WHAT THE TASK REQUIRES
The required output is the exact run of lines below that opens at the line with "match body with" and closes at the line with "(** The string".

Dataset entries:

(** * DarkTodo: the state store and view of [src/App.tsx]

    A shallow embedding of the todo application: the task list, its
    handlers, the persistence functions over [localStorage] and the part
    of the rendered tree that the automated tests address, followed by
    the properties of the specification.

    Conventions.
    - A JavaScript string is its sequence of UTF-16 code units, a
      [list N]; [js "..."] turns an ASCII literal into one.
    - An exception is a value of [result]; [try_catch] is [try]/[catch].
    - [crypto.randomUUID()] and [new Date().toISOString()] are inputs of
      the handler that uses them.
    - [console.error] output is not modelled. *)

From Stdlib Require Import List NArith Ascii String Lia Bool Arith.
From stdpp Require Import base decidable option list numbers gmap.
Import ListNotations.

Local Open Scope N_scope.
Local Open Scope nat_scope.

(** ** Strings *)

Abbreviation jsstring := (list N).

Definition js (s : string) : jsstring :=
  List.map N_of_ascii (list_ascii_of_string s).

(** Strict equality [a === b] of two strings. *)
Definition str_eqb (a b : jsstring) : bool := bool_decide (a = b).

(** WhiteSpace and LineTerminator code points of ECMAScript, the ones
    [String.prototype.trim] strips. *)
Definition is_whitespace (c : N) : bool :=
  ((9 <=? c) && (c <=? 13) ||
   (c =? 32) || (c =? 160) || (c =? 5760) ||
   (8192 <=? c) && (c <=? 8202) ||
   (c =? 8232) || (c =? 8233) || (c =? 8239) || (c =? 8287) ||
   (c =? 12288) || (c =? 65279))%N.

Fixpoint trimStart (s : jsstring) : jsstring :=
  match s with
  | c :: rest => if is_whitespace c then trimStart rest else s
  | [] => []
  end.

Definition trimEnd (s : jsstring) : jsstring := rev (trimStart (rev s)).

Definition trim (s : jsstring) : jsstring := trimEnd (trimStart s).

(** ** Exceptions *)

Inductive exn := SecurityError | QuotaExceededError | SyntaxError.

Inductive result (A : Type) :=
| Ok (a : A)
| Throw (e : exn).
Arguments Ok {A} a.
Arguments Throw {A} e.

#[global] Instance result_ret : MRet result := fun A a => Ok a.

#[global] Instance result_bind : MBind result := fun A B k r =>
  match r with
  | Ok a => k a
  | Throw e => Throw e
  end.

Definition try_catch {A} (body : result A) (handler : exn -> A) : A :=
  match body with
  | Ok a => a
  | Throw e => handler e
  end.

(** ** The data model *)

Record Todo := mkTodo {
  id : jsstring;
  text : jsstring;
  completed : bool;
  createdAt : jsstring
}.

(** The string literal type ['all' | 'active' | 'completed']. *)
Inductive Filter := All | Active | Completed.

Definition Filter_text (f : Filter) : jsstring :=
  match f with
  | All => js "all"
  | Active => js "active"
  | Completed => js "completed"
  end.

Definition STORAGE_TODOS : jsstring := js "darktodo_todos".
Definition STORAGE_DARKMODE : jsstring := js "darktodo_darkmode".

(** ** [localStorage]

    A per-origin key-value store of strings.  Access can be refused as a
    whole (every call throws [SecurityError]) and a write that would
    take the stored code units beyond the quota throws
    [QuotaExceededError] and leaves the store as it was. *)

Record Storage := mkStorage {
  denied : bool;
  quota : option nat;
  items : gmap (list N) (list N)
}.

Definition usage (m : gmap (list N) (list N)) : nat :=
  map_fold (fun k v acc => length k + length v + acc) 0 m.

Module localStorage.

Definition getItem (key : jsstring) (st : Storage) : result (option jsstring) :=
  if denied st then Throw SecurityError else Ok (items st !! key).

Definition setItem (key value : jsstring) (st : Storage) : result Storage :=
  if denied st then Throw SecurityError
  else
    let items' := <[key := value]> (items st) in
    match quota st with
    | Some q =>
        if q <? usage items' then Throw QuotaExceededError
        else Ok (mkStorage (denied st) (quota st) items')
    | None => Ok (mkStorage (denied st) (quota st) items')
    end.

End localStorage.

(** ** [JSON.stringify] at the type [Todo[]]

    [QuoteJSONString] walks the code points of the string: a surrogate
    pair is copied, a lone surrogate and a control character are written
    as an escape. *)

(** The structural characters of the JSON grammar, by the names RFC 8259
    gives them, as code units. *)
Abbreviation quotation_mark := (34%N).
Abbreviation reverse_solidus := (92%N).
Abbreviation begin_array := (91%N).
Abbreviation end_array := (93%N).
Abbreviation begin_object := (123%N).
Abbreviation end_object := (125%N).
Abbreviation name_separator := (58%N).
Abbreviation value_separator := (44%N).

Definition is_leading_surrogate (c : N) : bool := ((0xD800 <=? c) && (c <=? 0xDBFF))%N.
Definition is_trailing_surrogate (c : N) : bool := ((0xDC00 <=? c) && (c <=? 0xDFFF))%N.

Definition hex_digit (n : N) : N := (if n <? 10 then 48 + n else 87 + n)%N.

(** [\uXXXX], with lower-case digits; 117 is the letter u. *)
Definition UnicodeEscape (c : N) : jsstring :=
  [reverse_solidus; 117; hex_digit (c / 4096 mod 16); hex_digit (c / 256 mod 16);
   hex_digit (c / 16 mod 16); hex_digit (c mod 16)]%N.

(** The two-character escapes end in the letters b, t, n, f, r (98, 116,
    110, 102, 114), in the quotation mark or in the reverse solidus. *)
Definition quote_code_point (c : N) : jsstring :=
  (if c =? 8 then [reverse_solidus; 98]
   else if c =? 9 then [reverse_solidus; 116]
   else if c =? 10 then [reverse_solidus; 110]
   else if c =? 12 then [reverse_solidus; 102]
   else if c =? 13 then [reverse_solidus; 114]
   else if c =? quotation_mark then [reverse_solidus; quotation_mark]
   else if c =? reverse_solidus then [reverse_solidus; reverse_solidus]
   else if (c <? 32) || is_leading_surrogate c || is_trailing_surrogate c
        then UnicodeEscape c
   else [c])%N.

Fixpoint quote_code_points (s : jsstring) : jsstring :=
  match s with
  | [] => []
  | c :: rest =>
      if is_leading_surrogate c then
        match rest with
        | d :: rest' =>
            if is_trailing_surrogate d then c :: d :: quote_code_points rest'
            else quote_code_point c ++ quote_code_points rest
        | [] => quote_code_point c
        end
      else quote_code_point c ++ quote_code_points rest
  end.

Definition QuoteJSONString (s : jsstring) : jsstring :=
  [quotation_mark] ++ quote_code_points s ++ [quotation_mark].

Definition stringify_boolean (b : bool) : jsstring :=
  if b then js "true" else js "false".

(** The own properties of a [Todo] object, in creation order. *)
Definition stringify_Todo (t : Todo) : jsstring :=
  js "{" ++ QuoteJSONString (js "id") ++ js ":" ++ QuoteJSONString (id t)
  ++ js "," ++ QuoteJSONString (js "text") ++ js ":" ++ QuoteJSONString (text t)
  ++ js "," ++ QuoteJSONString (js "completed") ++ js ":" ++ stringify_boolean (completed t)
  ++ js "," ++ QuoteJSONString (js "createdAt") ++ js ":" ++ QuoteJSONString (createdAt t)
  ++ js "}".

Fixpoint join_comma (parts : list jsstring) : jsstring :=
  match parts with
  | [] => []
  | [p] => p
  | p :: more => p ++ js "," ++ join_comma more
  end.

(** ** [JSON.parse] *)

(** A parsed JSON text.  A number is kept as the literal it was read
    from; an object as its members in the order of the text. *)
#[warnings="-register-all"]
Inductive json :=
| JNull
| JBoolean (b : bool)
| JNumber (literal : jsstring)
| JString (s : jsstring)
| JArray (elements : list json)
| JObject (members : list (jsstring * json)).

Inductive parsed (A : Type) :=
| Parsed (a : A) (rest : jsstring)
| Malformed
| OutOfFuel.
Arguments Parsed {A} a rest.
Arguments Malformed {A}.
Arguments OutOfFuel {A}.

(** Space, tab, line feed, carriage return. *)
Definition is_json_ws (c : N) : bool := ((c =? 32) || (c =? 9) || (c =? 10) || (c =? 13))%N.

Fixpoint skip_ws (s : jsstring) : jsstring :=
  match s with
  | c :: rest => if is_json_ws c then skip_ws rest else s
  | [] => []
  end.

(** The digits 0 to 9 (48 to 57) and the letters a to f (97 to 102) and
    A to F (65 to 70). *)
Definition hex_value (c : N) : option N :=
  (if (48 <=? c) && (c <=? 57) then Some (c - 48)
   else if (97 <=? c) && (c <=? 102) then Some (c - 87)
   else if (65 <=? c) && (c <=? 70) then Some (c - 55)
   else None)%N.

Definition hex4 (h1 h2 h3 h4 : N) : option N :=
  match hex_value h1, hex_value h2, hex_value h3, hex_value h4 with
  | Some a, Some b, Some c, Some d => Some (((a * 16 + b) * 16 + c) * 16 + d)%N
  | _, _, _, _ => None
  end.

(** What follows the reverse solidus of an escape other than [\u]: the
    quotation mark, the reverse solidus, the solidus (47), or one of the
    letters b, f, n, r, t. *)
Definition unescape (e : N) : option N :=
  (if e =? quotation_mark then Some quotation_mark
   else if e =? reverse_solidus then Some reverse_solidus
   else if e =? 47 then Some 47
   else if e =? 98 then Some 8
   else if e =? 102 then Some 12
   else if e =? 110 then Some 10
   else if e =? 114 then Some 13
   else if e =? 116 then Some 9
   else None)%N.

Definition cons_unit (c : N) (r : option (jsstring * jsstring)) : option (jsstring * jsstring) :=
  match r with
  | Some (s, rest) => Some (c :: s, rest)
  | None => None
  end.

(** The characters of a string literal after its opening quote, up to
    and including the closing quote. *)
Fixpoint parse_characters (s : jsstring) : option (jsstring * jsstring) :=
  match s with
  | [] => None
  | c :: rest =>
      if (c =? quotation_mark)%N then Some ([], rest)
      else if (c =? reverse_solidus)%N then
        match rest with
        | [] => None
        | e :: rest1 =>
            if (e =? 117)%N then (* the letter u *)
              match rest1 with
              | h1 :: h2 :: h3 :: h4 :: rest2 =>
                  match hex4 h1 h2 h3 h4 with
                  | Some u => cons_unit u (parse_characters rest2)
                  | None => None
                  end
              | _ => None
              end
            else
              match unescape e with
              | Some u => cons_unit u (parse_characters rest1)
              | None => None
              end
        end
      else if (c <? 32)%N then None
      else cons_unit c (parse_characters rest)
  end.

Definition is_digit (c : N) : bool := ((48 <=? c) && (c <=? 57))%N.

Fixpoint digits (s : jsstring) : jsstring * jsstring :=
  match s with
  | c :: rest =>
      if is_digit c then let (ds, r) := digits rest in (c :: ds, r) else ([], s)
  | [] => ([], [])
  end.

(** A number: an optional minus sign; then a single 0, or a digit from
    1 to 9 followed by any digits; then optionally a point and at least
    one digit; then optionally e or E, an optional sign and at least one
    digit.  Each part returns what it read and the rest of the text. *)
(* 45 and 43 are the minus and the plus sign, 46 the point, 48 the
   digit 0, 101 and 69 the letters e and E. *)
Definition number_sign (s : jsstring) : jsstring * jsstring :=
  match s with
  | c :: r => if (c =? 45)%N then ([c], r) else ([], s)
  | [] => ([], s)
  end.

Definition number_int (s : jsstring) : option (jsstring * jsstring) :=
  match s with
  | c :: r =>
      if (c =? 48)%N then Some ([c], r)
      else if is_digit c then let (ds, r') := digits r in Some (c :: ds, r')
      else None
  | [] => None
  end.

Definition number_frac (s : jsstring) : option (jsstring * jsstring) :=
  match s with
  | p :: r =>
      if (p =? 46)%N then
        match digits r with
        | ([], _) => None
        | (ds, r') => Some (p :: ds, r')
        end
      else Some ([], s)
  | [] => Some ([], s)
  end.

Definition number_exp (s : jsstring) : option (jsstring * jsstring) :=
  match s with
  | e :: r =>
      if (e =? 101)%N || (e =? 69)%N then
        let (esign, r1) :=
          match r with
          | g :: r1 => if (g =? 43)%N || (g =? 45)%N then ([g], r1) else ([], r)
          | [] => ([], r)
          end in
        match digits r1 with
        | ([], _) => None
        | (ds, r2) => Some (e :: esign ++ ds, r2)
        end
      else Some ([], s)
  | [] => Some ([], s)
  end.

ANSWER SPACE
  match body with
  | Ok a => a
  | Throw e => handler e
  end.

(** ** The data model *)

Record Todo := mkTodo {
  id : jsstring;
  text : jsstring;
  completed : bool;
  createdAt : jsstring
}.

(** The string literal type ['all' | 'active' | 'completed']. *)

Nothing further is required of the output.